The company orders 380 balsam fir trees every year, and they always sell out. Empire mostly sells 6-8’ trees, but they’ll stock at least one 12-footer. Many people have bought trees too tall for their ceilings. Once, Empire had a special order for a 15’ tree. When the buyer realized how large a 15’ tree really is, he asked that they cut it down to an 8’ tree.
The trees are sold in an empty lot just north of the station. In the early days, Empire used the DPW space that was then in the parking lot behind Village Hall, on Castle Heights. Johnson says the sales pattern is very consistent. Prices haven’t changed much over time.
Profits from the trees are used to fund two parties: the company’s famous children’s Halloween party, in which Empire gives out some 700 bags of candy; and the Annual Holiday party with Santa, which is for 50-75 children, and is held in the fire station. The Annual Holiday party is scheduled this year at the Firehouse at 1:00p December 15.
Orangetown Fire Company #1, South Nyack
Orangetown Fire Company #1, Rockland’s oldest fire company, was originally located on Jackson Street in Nyack, and then moved near its current location adjacent to the Nyack Railroad Station. In February 1966, irony of all ironies, that station burned down, and the current firehouse was built. The station has been selling Christmas Trees at its Depot Street Station since 1996 or 1997. Rich Gallo, a company member, related that selling trees was the idea of Dana Weishaar, a former company member who is now deceased. The company started with around 175 trees, and it now sells 300 every year, along with decorated wreaths.
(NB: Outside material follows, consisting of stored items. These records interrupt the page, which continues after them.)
(** * QR payload classification and dispatch: a shallow embedding

    The development follows [src/screens/ScannerScreen.js] (the general
    scanner) and [src/screens/AppOnlyScannerScreen.js] (the app-only
    scanner).  JavaScript strings are sequences of UTF-16 code units, the
    React state of each screen is a record, and the handlers are written in
    a small state-and-exception monad so that [try]/[catch] and the calls
    into the platform ([Linking.openURL], [navigation.navigate],
    [Alert.alert], [setTimeout]) stay visible. *)

From Stdlib Require Import List NArith String Ascii Bool Arith Lia.
Import ListNotations.

Set Implicit Arguments.

(** ** JavaScript strings *)

Module JS.

(** A JavaScript string value: its UTF-16 code units. *)
Definition str := list N.

(** An ASCII string literal of the source. *)
Definition lit (s : string) : str := map N_of_ascii (list_ascii_of_string s).

(** [s.startsWith(p)] *)
Fixpoint startsWith (s p : str) {struct p} : bool :=
  match p, s with
  | [], _ => true
  | _ :: _, [] => false
  | a :: p', c :: s' => N.eqb c a && startsWith s' p'
  end.

(** [s.includes(p)] *)
Fixpoint includes (s p : str) : bool :=
  startsWith s p ||
  match s with
  | [] => false
  | _ :: s' => includes s' p
  end.

(** The first occurrence of [p] in [s] (what [StringIndexOf] finds), given
    as the text before it and the text after it. *)
Fixpoint cut (s p : str) : option (str * str) :=
  if startsWith s p then Some ([], skipn (List.length p) s)
  else match s with
       | [] => None
       | c :: s' =>
           match cut s' p with
           | Some (b, a) => Some (c :: b, a)
           | None => None
           end
       end.

(** [s.split(sep)] for a non-empty separator, as the loop of
    [String.prototype.split]: look up the next occurrence from the current
    position, emit the text before it, continue after it; the text after
    the last occurrence is the last element.  Every separator of the
    source is a non-empty literal; each round then consumes at least one
    code unit, so [length s] rounds are enough ([split_loop_fuel] below). *)
Fixpoint split_loop (fuel : nat) (s sep : str) : list str :=
  match cut s sep with
  | None => [s]
  | Some (b, a) =>
      b :: match fuel with
           | O => [a]
           | S f => split_loop f a sep
           end
  end.

Definition split (s sep : str) : list str := split_loop (List.length s) s sep.

(** [xs[i]]: [None] is [undefined]. *)
Definition elemAt {A} (xs : list A) (i : nat) : option A := nth_error xs i.

(** Truthiness of a value that is a string or [undefined]. *)
Definition truthy (v : option str) : bool :=
  match v with
  | None => false
  | Some [] => false
  | Some (_ :: _) => true
  end.

(** *** The regular expressions of the source

    Only the constructs that occur: a literal character, an optional
    literal character ([c?]) and [.+].  The pattern is anchored at the
    start ([^]) and matched with the [i] flag and without the [u], [s] and
    [m] flags. *)

Inductive atom :=
| Lit (c : ascii)
| OptLit (c : ascii)
| AnyPlus.

(** LineTerminator: LF, CR, LS (U+2028), PS (U+2029); [.] matches any
    other code unit. *)
Definition isLineTerminator (c : N) : bool :=
  N.eqb c 10 || N.eqb c 13 || N.eqb c 8232 || N.eqb c 8233.

(** [toUpperCase] on the ASCII range. *)
Definition asciiUpper (c : N) : N :=
  if N.leb 97 c && N.leb c 122 then c - 32 else c.

(** Character comparison under the [i] flag for an ASCII pattern character
    [p]: both sides are canonicalized with [toUpperCase]; a code unit of
    128 or more never canonicalizes to one below 128 (the rule of
    [Canonicalize] without the [u] flag), so it matches no ASCII pattern
    character. *)
Definition matchesIgnoreCase (p : ascii) (c : N) : bool :=
  N.ltb c 128 && N.eqb (asciiUpper c) (asciiUpper (N_of_ascii p)).

(** Backtracking match of a sequence of atoms at the start of [s]; the
    match need not reach the end of [s]. *)
Fixpoint matchHere (re : list atom) : str -> bool :=
  match re with
  | [] => fun _ => true
  | Lit p :: re' =>
      fun s =>
        match s with
        | c :: s' => matchesIgnoreCase p c && matchHere re' s'
        | [] => false
        end
  | OptLit p :: re' =>
      fun s =>
        match s with
        | c :: s' => matchesIgnoreCase p c && matchHere re' s'
        | [] => false
        end || matchHere re' s
  | AnyPlus :: re' =>
      fix plus (s : str) : bool :=
        match s with
        | c :: s' => negb (isLineTerminator c) && (plus s' || matchHere re' s')
        | [] => false
        end
  end.

End JS.

Import JS.

Local Open Scope string_scope.
Local Open Scope list_scope.

(** ** The platform and the handler monad *)

(** Calls that leave the screen: [Linking.openURL(url)],
    [navigation.navigate(screen)] or [navigation.navigate(screen, {id})],
    and [Alert.alert(title, message)]. *)
Inductive call :=
| OpenURL (url : str)
| Navigate (screen : string) (id : option str)
| AlertAlert (title message : string).

(** The functions handed to [setTimeout]: [() => setIsScanning(false)] and
    [() => restartCamera()]. *)
Inductive callback :=
| ResetScanning
| RestartCamera.

(** The platform decides which calls throw. *)
Definition Platform := call -> bool.

(** A platform on which no call throws. *)
Definition reliable : Platform := fun _ => false.

Section Monad.

Variable S : Type.

(** The React state of a screen, the calls made so far (oldest first) and
    the timeouts that are pending, each with its delay in milliseconds. *)
Record World := mkWorld {
  react : S;
  calls : list call;
  timeouts : list (callback * N)
}.

(** A handler: from a world to a result and a world; [None] is a thrown
    exception.  What was done before the [throw] stays done. *)
Definition M (A : Type) := World -> option A * World.

Definition ret {A} (a : A) : M A := fun w => (Some a, w).

Definition bind {A B} (m : M A) (k : A -> M B) : M B :=
  fun w =>
    match m w with
    | (Some a, w') => k a w'
    | (None, w') => (None, w')
    end.

Definition throw {A} : M A := fun w => (None, w).

(** [try { body } catch (error) { handler }] *)
Definition tryCatch {A} (body handler : M A) : M A :=
  fun w =>
    match body w with
    | (Some a, w') => (Some a, w')
    | (None, w') => handler w'
    end.

Definition getState : M S := fun w => (Some (react w), w).

Definition setState (f : S -> S) : M unit :=
  fun w => (Some tt, mkWorld (f (react w)) (calls w) (timeouts w)).

(** A call into the platform: it is recorded, then it returns or throws. *)
Definition perform (P : Platform) (c : call) : M unit :=
  fun w =>
    (if P c then None else Some tt,
     mkWorld (react w) (calls w ++ [c]) (timeouts w)).
(** ** The two parser calls *)

(** In every run the parser is called on the client payload and, at
    most, once more on a preset of the catalog, with the same
    [endpoint] and [endpointType]. *)
Lemma parser_calls req :
  let st := (buildEndpointOption req).2 in
  parses (st_trace st) = [clientArgs (body req)]
  ∨ ∃ cs, parses (st_trace st) = [clientArgs (body req); presetArgs (body req) cs].
Proof.
  intros st. subst st.
  destruct (normalize_cases (modelSpecs req) (initial req))
    as [(e & _ & Hn)|[(c0 & _ & _ & Hn)|[(c0 & l & text & _ & _ & _ & Hn)
       |(c0 & l & cs & _ & _ & _ & _ & _ & _ & [(e & _ & Hn)|(c & _ & Hn)])]]];
    simpl in Hn.
  1,3: rewrite (pipeline_ret _ _ Hn); by left.
  2: rewrite (pipeline_ret _ _ Hn); right; by exists cs.
  all: rewrite (pipeline_val _ _ _ Hn);
    destruct (dispatch _ _ _) as [rd sd] eqn:Hd;
    destruct (dispatch_frame _ _ _ _ _ Hd) as (_ & evs & Htr & _ & Hps & _);
    simpl in Htr;
    assert (Hfin : ∃ rest, parses rest = [] ∧
              st_trace (match rd with
                        | Val _ => enrich (modelSpecs req) sd
                        | Ret => (Ret, sd)
                        | Exc e => (Exc e, sd)
                        end).2 = st_trace sd ++ rest)
      by (destruct rd as [[]| |e]; simpl;
          [destruct (enrich _ sd) as [re se] eqn:He;
           destruct (enrich_frame _ _ _ _ He) as (_ & evs' & Htr' & _ & Hps' & _);
           by exists evs'
          |exists []; by rewrite app_nil_r
          |exists []; by rewrite app_nil_r]);
    destruct Hfin as (rest & Hrest & Hfin);
    replace (let (r, s') := (rd, sd) in
             match r with
             | Val _ => enrich (modelSpecs req) s'
             | Ret => (Ret, s')
             | Exc e => (Exc e, s')
             end)
      with (match rd with
            | Val _ => enrich (modelSpecs req) sd
            | Ret => (Ret, sd)
            | Exc e => (Exc e, sd)
            end) by done;
    rewrite Hfin, Htr; autorewrite with trace_proj; simpl; rewrite Hps, Hrest.
  - by left.
  - right. by exists cs.
Qed.

(** C8, amended. Both normalizations go through [parseCompactConvo]
    with an argument of the same shape, carrying the request's
    [endpoint] and [endpointType].  A failure of the first call ends the
    request with [Error parsing conversation]; a failure of the second
    ends it with [Error parsing model spec]; the two texts differ. *)
Theorem parse_failures_terminal_and_distinct req :
  let st := (buildEndpointOption req).2 in
  (∀ a, a ∈ parses (st_trace st) →
     pa_endpoint a = get (body req) "endpoint" ∧
     pa_endpointType a = get (body req) "endpointType") ∧
  (∀ e, parseCompactConvo (clientArgs (body req)) = Throw e →
     buildEndpointOption req
     = (Ret, {| st_body := body req;
                st_trace := [EvParse (clientArgs (body req));
                             EvHandleError "Error parsing conversation"] |})) ∧
  (∀ cs e, selects req cs →
     endpointMismatch (get (body req) "endpoint") cs = false →
     toolsViolation cs = false →
     parseCompactConvo (presetArgs (body req) cs) = Throw e →
     buildEndpointOption req
     = (Ret, {| st_body := body req;
                st_trace := [EvParse (clientArgs (body req));
                             EvParse (presetArgs (body req) cs);
                             EvHandleError "Error parsing model spec"] |})) ∧
  "Error parsing conversation" ≠ "Error parsing model spec".
Proof.
  intros st. split; [|split; [|split; [|done]]].
  - intros a Ha.
    destruct (parser_calls req) as [Hp|[cs Hp]]; fold st in Hp;
      rewrite Hp in Ha; rewrite ?elem_of_cons, elem_of_nil in Ha.
    + by destruct Ha as [->|[]].
    + by destruct Ha as [->|[->|[]]].
  - intros e Hp. apply pipeline_ret.
    by rewrite (normalize_client_throw _ e).
  - intros cs e (l & c0 & He & Hp & Hs & Hf) Hm Ht Hp'. apply pipeline_ret.
    rewrite (normalize_client_ok _ c0) by done. rewrite He. simpl.
    rewrite (enforceSpec_reparse _ _ _ _ cs) by done.
    fold (presetArgs (body req) cs).
    by rewrite (tryParse_throw _ _ e).
Qed.

(** ** Attachments *)

(** C2, amended. After a successful run that dispatched to a builder of
    the table, [endpointOption] is the builder's record with
    [modelsConfig] added, and [attachments] is written onto it exactly
    when [req.body.files] is truthy (any array counts, the empty one
    included).  When written it is the handle [processFiles] returned:
    the only promise awaited is that of [getModelsConfig], and nothing
    happens between storing the handle and calling [next]. *)
Theorem attachments_written_iff_files_truthy req k fn st :
  buildEndpointOption req = (Val tt, st) →
  ToPropertyKey (dispatchIdentifier (body req)) = Normal k →
  buildFunction !! k = Some fn →
  let files := get (body req) "files" in
  let handle := JPromise (processFiles files) in
  ∃ opts mc r,
    assignments (st_trace st) = [JObj opts] ∧
    awaits (st_trace st) = [getModelsConfig r] ∧
    (("attachments", handle) ∈ fieldWrites (st_trace st) ↔ truthy files = true) ∧
    if truthy files
    then get (st_body st) "endpointOption"
           = JObj (<["attachments" := handle]> (<["modelsConfig" := mc]> opts)) ∧
         fieldWrites (st_trace st) = [("modelsConfig", mc); ("attachments", handle)] ∧
         fileCalls (st_trace st) = [files] ∧
         ∃ t, st_trace st
              = t ++ [EvProcessFiles files; EvSetOptionField "attachments" handle; EvNext]
    else get (st_body st) "endpointOption" = JObj (<["modelsConfig" := mc]> opts) ∧
         fieldWrites (st_trace st) = [("modelsConfig", mc)] ∧
         fileCalls (st_trace st) = [].
Proof.
  intros Hrun Hk Hb files handle.
  destruct (normalize (modelSpecs req) (initial req)) as [[c| |e] s] eqn:Hn.
  2:{ rewrite (pipeline_ret _ _ Hn) in Hrun. discriminate. }
  2:{ exfalso.
      destruct (normalize_cases (modelSpecs req) (initial req))
        as [(? & _ & Hn')|[(? & _ & _ & Hn')|[(? & ? & ? & _ & _ & _ & Hn')
           |(? & ? & ? & _ & _ & _ & _ & _ & _ & [(? & _ & Hn')|(? & _ & Hn')])]]];
        simpl in Hn'; rewrite Hn' in Hn; discriminate. }
  rewrite (pipeline_val _ _ _ Hn) in Hrun.
  apply normalize_val_inv in Hn
    as (Hbody & evs & Htr & _ & _ & _ & Ha & Hfw & Haw & _ & Hev).
  simpl in Hbody, Htr.
  assert (Hfc : fileCalls evs = []).
  { by destruct Hev as [(_ & _ & ->)|(? & ? & ? & _ & _ & _ & _ & _ & _ & _ & ->)]. }
  rewrite (dispatch_builder _ _ _ k fn) in Hrun by (by rewrite ?Hbody).
  destruct (buildOptions fn _) as [o|e]; [|discriminate].
  rewrite (enrich_object _ _ o) in Hrun by (simpl; apply get_insert_eq).
  simpl in Hrun.
  destruct (settle _) as [mc|e] eqn:Hset; [|discriminate].
  rewrite get_insert_ne in Hrun by done. rewrite Hbody in Hrun.
  fold files in Hrun. fold handle in Hrun.
  exists o, mc. eexists.
  destruct (truthy files) eqn:Hf; injection Hrun as <-; simpl;
    rewrite Htr; autorewrite with trace_proj; simpl;
    rewrite Ha, Hfw, Haw, Hfc; simpl.
  - split; [done|]. split; [reflexivity|]. split.
    { split; [done|]. intros _. rewrite !elem_of_cons. tauto. }
    rewrite insert_insert_eq, get_insert_eq.
    split; [done|]. split; [done|]. split; [done|].
    match goal with
    | |- ∃ t, ?pre ++ [?g; ?a; ?f; _; _; _] = _ => exists (pre ++ [g; a; f])
    end.
    apply (app_assoc _ [_; _; _] [_; _; _]).
  - split; [done|]. split; [reflexivity|]. split.
    { split; [|done]. rewrite !elem_of_cons, elem_of_nil.
      intros [[=]|[]]. }
    rewrite insert_insert_eq, get_insert_eq. by repeat split.
Qed.

End Properties.

(** * The properties on the sample deployment *)

Section Examples.

Import Sample.

Lemma sample_names_distinct : NoDup (endpoint_names E).
Proof.
  unfold endpoint_names. simpl.
  repeat (apply NoDup_cons; split;
          [rewrite ?elem_of_cons, elem_of_nil; intuition discriminate|]).
  apply NoDup_nil_2.
Qed.

(** C1 on the payload of the specification's example: the client sends
    temperature 0.9, the preset of [S] says 0.2, the builder gets 0.2. *)
Lemma enforced_builder_receives_preset_example :
  @selects deps reqEnforced specS ∧
  ∃ c, builderCalls (st_trace (run reqEnforced).2)
       = [(openAI_buildOptions,
           [AVal (JStr "openAI"); AConvo c; AVal JUndefined])] ∧
       get (body reqEnforced) "temperature" = JNum (9 # 10) ∧
       get c "temperature" = JNum (2 # 10).
Proof.
  assert (Hsel : @selects deps reqEnforced specS).
  { exists [specS; specT; specBad], (body reqEnforced).
    repeat split; vm_compute; reflexivity. }
  split; [exact Hsel|].
  exists (preset specS).
  destruct (@enforced_builder_receives_preset deps reqEnforced specS (preset specS)
              "openAI" openAI_buildOptions Hsel)
    as (_ & _ & Hcalls & _); try (vm_compute; reflexivity).
  split; [exact Hcalls|]. split; vm_compute; reflexivity.
Defined.

(** C4 on a payload that names a spec while no catalog is configured. *)
Lemma enforcer_runs_iff_catalog_enforced_example :
  get (body reqPlain) "spec" = JStr "S" ∧
  ¬ catalogEnforced (modelSpecs reqPlain) ∧
  enforcerActed (st_trace (run reqPlain).2) = false ∧
  builderCalls (st_trace (run reqPlain).2)
  = [(openAI_buildOptions,
      [AVal (JStr "openAI"); AConvo (body reqPlain); AVal JUndefined])].
Proof.
  assert (Hoff : ¬ catalogEnforced (modelSpecs reqPlain)).
  { intros (m & l & Hm & _). discriminate Hm. }
  destruct (@enforcer_runs_iff_catalog_enforced deps reqPlain (body reqPlain))
    as (Hiff & Hverb); [vm_compute; reflexivity|].
  destruct (Hverb Hoff) as (_ & _ & _ & Hcalls).
  split; [vm_compute; reflexivity|]. split; [exact Hoff|]. split.
  - destruct (enforcerActed (st_trace (run reqPlain).2)) eqn:Hact; [|reflexivity].
    destruct Hoff. apply Hiff. exact Hact.
  - apply (Hcalls "openAI" openAI_buildOptions); vm_compute; reflexivity.
Defined.

(** C5: spec [S] is configured for [openAI], the request names [google]. *)
Lemma spec_endpoint_mismatch_rejected_example :
  @selects deps reqMismatch specS ∧
  ∃ st, run reqMismatch = (Ret, st) ∧
    handled (st_trace st) = ["Model spec mismatch"] ∧
    builderCalls (st_trace st) = [].
Proof.
  assert (Hsel : @selects deps reqMismatch specS).
  { exists [specS; specT; specBad], (body reqMismatch).
    repeat split; vm_compute; reflexivity. }
  split; [exact Hsel|].
  destruct (@spec_endpoint_mismatch_rejected deps reqMismatch specS Hsel)
    as (st & Hrun & Htr & Hbc & _); [vm_compute; reflexivity|].
  exists st. split; [exact Hrun|]. split; [|exact Hbc].
  rewrite Htr. reflexivity.
Defined.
Profits help fund a number of charitable events, including an annual Pancake Breakfast with Santa for families, held on the first Sunday in December.
Highland Hose Company No. 5, Nayck
Period details, including the old gas lights, are found in Highland Hose’s Upper Main Street station. According to Captain Rob White, Highland Hose has sold Christmas trees for about 13 years from that location. Known as the Buttermilk Company because few members drink, the company sells some 130 trees a year. Highland Hose sponsors the arrival of Santa in downtown Nyack on the first Saturday night of December, providing Santa, hot chocolate, as well as hundreds of gifts for kids.
The Holidays 2018
Straw is spread on the ground and balsam smell permeates the air at each fire station this time of the year. Manned for long hours, rain, shine, or snow, the open hearts of our volunteer fire companies are on alert most hours of the days or evenings to help families make a tree choice and get that tree ready for its new home.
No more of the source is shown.